Japan Petroleum Exploration Company (Japex) said it managed to extract crude oil from a test sample in a gas field in Akita prefecture.
Up to 100mln barrels of shale oil could be extracted from the deposit, which would be the equivalent of about 10% of Japan’s annual consumption, according to the Japanese news agency NHK.
Despite the current reserves not looking too great, Japanese specialists hope that development of shale oil will promote extraction in other districts.
It is good news for Japan as it could significantly cut its dependence on energy imports. The need for hydrocarbons has become even more pressing after the Fukusima nuclear plant disaster in March 2011. Japan has abandoned the strategy of increasing the share of energy production to 50% nuclear.
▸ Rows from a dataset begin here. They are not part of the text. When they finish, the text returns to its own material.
(* ===== verification/AnaDemo.v ===== *)
(** Analytics service: concrete runs, and where a count can go wrong. *)

From Stdlib Require Import SpecFloat.
From S2P Require Import Prelude Effects GoStd FulHandler AnaModel AnaService AnaRun AnaClaims AnaSummary.
#[local] Open Scope string_scope.
#[local] Open Scope list_scope.
#[local] Open Scope Z_scope.

(** ** A shop with three events

    Two cups of vanilla for 98.00 are sold, the order is cancelled and three
    portions of mango are thrown away. *)

Definition two_cups : ItemJson := MkItemJson "" "" 2 f_zero 0 0 "vanilla" "Vanilla" f_zero 4900 f_zero 9800.
Definition sale_event : Envelope PlacedJson :=
  MkEnvelope "e1" "order.placed" "2026-09-01T10:00:00Z" "order" "" (MkPlacedJson "" f_zero 0 [two_cups] "o1" f_zero 9800 "THB").
Definition refund_event : Envelope CancelledJson :=
  MkEnvelope "e2" "order.cancelled" "2026-09-02T10:00:00Z" "order" ""
    (MkCancelledJson "" "spilt" true 9800 "THB" [two_cups] "2026-09-01T10:00:00Z" "o1").
Definition waste_event : Envelope WasteJson :=
  MkEnvelope "e3" "inventory.waste" "2026-09-01T20:00:00Z" "inventory" ""
    (MkWasteJson "" "" "" "" 3 "MELTED" 0 "w1" "b1" "mango" "Mango" 4500 "THB").
#[local] Instance demo_events : AnaJson := {|
  decode_placed := λ body, if bool_decide (body = "sale") then Some sale_event else None;
  decode_cancelled := λ body, if bool_decide (body = "refund") then Some refund_event else None;
  decode_waste := λ body, if bool_decide (body = "waste") then Some waste_event else None
|}.
#[local] Instance demo_event_laws : AnaJsonLaws demo_events.
Proof.
  split; intros body e; cbn; case_bool_decide; try done; intros [= <-]; unfold json_ints, in64; cbn; repeat constructor; cbn; lia.
Qed.
#[local] Instance demo_order : Unordered := {| natural := λ l, l; map_range := λ A m, (map_to_list m).*2 |}.
#[local] Instance demo_order_laws : UnorderedLaws demo_order.
Proof. split; done. Qed.
#[local] Instance demo_tokens : Jwt := λ _ _ _ raw,
  if bool_decide (raw = "manager-token") then Some (MkClaims RoleManager "11111111-1111-1111-1111-111111111111" (Some 0) (Some 1)) else None.

(** 2 September 2026, noon. *)
Definition ana_noon : Z := (days_of (MkCivil 2026 9 2)) * day + 12 * hour.
Definition fine_db : oracle := Oracle (λ _, None) (λ _, false) (λ _, ana_noon) (λ _, "").
(** The [k]-th call fails and has no effect. *)
Definition fails_at (k : nat) : oracle := Oracle (λ n, if bool_decide (n = k) then Some DbNet else None) (λ _, false) (λ _, ana_noon) (λ _, "").

Definition sale_msg : NDelivery := MkNDelivery "order.placed" "sale".
Definition refund_msg : NDelivery := MkNDelivery "OrderCancelled" "refund".
Definition waste_msg : NDelivery := MkNDelivery "inventory.waste" "waste".

Definition handle (o : oracle) (dl : NDelivery) (s : NSys) : NSys :=
  let '(r, w) := processMessage dl o (World (ns_db s) 0 false []) in
  MkNSys (w_db w) ((dl, match r with inr v => Some v | inl _ => None end) :: ns_log s).
Definition after_three : NSys := handle fine_db waste_msg (handle fine_db sale_msg (handle fine_db refund_msg (handle fine_db sale_msg nsys_start))).

Lemma handle_ok o dl s v : reliable o → (processMessage dl o (World (ns_db s) 0 false [])).1 = inr v → nstep_ok s (handle o dl s).
Proof.
  intros Ho Hv. unfold handle. destruct (processMessage dl o _) as [r w] eqn:E. cbn in Hv. subst r. by eapply NO_deliver.
Qed.
Lemma fine_db_reliable : reliable fine_db.
Proof. done. Qed.
Lemma ok_step s s' : nstep_ok s s' → nstep s s'.
Proof. intros []. by eapply N_deliver. Qed.
Lemma after_three_ok : rtc nstep_ok nsys_start after_three.
Proof.
  repeat (eapply rtc_r; [|eapply (handle_ok _ _ _ NAck); [apply fine_db_reliable|by vm_compute]]). constructor.
Qed.
Lemma after_three_reachable : rtc nstep nsys_start after_three.
Proof. induction after_three_ok; [constructor|]. eapply rtc_l; [by apply ok_step|done]. Qed.
Lemma after_three_log : ns_log after_three = [(waste_msg, Some NAck); (sale_msg, Some NAck); (refund_msg, Some NAck); (sale_msg, Some NAck)].
Proof. by vm_compute. Qed.

Ltac log_cases := repeat match goal with
  | Hx : _ ∈ _ :: _ |- _ => apply elem_of_cons in Hx as [->|Hx]
  | Hx : _ ∈ [] |- _ => by apply not_elem_of_nil in Hx
  end.
Lemma after_three_honest : honest (ns_log after_three).
Proof. rewrite after_three_log. intros x y Hx Hy. log_cases; intros _ E; try done; by vm_compute in E. Qed.
Lemma after_three_cancelled : cancelled_once (ns_log after_three).
Proof.
  rewrite after_three_log. intros x y e e' Hx Hy. log_cases; intros He He' Hk E; try done; vm_compute in He; injection He as <-; try (by destruct Hk);
    vm_compute in He'; injection He' as <-; done.
Qed.
Lemma after_three_named : all_named (ns_log after_three).
Proof. rewrite after_three_log. intros x Hx. log_cases; intros _; by vm_compute. Qed.

(** ** Witnesses *)

Lemma analytics_ledger_witness : rtc nstep nsys_start after_three ∧ honest (ns_log after_three) ∧
  ∃ ledger, n_days (ns_db after_three) !! "2026-09-01" = day_of "2026-09-01" ledger ∧ ledger ⊆+ omap (λ x, wants x.1) (ns_log after_three) ∧
    (∀ e, wants sale_msg = Some e → counted e ledger).
Proof.
  split; [exact after_three_reachable|]. split; [exact after_three_honest|].
  destruct (analytics_ledger after_three after_three_reachable after_three_honest) as (ledger & H1 & _ & H3 & H4 & _).
  exists ledger. split; [apply H1|]. split; [exact H3|]. intros e He. apply (H4 sale_msg); [|exact He]. rewrite after_three_log. right. left.
Defined.

Lemma analytics_exactly_once_witness : rtc nstep_ok nsys_start after_three ∧ honest (ns_log after_three) ∧
  cancelled_once (ns_log after_three) ∧ all_named (ns_log after_three) ∧
  reading Gross (day_in "2026-09-01" (ns_db after_three)) = 0 ∧
  reading WastePortions (day_in "2026-09-01" (ns_db after_three)) = 3.
Proof.
  split; [exact after_three_ok|]. split; [exact after_three_honest|]. split; [exact after_three_cancelled|]. split; [exact after_three_named|].
  destruct (analytics_exactly_once after_three after_three_ok after_three_honest after_three_cancelled after_three_named) as [H _].
  split; rewrite H, after_three_log; vm_compute; reflexivity.
Defined.

Definition shop_verifier : Verifier := MkVerifier "secret" "gelato" "gelato-api".
Lemma analytics_summary_witness : rtc nstep nsys_start after_three ∧ honest (ns_log after_three) ∧
  1 ≤ cv_Year (today 0 (or_clock fine_db 0)) < 10000 ∧
  ∃ su w' docs, ana_router 0 shop_verifier ["Bearer manager-token"] (NSummary "1w") fine_db (World (ns_db after_three) 0 false []) = (inr (NOkSummary su), w') ∧
    covers (ns_db after_three) (days_of (MkCivil 2026 8 26)) (days_of (MkCivil 2026 9 2)) docs ∧ sums_up docs su.
Proof.
  split; [exact after_three_reachable|]. split; [exact after_three_honest|].
  assert (1 ≤ cv_Year (today 0 (or_clock fine_db 0)) < 10000) as Hy by (vm_compute; split; congruence).
  split; [exact Hy|].
  destruct (analytics_summary 0 shop_verifier ["Bearer manager-token"] "1w" after_three fine_db 0 after_three_reachable after_three_honest Hy) as (r & w' & E & _ & Hr).
  assert (ana_authenticate shop_verifier ["Bearer manager-token"] = inr (MkClaims RoleManager "11111111-1111-1111-1111-111111111111" (Some 0) (Some 1))) as Ha
    by (vm_compute; reflexivity).
  rewrite Ha in Hr. destruct (decide _) as [_|Hn]; [|by destruct Hn]. destruct Hr as [Hr|[_ [e He]]]; [|discriminate].
  destruct Hr as (docs & su & -> & Hc & Hs). exists su, w', docs. split; [exact E|]. split; [exact Hc|exact Hs].
Defined.

(** ** Where a count can go wrong *)

(** A sale whose marker could not be written is acknowledged all the same; when
    the broker hands it out again it counts twice. *)
Example sale_counted_twice : let s := handle fine_db sale_msg (handle (fails_at 4) sale_msg nsys_start) in
  ns_log s = [(sale_msg, Some NAck); (sale_msg, Some NAck)] ∧ reading Orders (day_in "2026-09-01" (ns_db s)) = 2.
Proof. vm_compute. split; reflexivity. Qed.

(** A second worker that counts an event between another's read and its save is
    overwritten: of a sale and a waste, only the sale is left. *)
Example update_lost :
  let d0 := (empty_ndb : NDB) in
  let data := en_Data (map_data placed_UnmarshalJSON sale_event) in
  let '(read, w1) := getOrCreateAnalytics "2026-09-01" fine_db (World d0 0 false []) in
  let '(other, w2) := processMessage waste_msg fine_db w1 in
  match read with
  | inr record => other = inr NAck ∧ reading WastePortions (day_in "2026-09-01" (w_db w2)) = 3 ∧
      reading WastePortions (day_in "2026-09-01" (w_db (Save (place_on data record) fine_db w2).2)) = 0
  | inl _ => False
  end.
Proof. vm_compute. split; [reflexivity|]. split; reflexivity. Qed.

(** An amount that comes only in units loses a hundredth: 19.99 counts 1998. *)
Example amount_truncated :
  pd_TotalAmountMinor (placed_UnmarshalJSON (MkPlacedJson "o2" (f_div (f_of_int 1999) (f_of_int 100)) 0 [] "" f_zero 0 "THB")) = 1998.
Proof. reflexivity. Qed.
For Russia, the news comes as a so – far -quiet alarm bell. Japan is the second largest consumer of Russian oil in Asia, exporting 9.8mln tonnes in 2010.Experts say Japan becoming self sufficient is too distant a prospect. “There is a long period between the stage ofa well site test and industrial development. Even if the tests proved successful, it doesn’t mean the volumes of shale oil extraction will go up in the near future,” Vitaly Kruykov, an analyst from IFD -Kapital, told Business newspaper Vzglyad.
Exploration for shale, or so called ‘artificial’, commodities seems to be turning into a trend.
The US extarcted its first shale gas in 1825, with the country’s specialists expecting a doubling of shale extraction – to 1.12mln barrels in the coming 20 years.
Earlier in the spring Vladimir Putin, who was Prime Minister at the time, urged domestic energy companies to start reacting to the trend. “This, of course, could seriously reshape the commodity markets,” Putin said.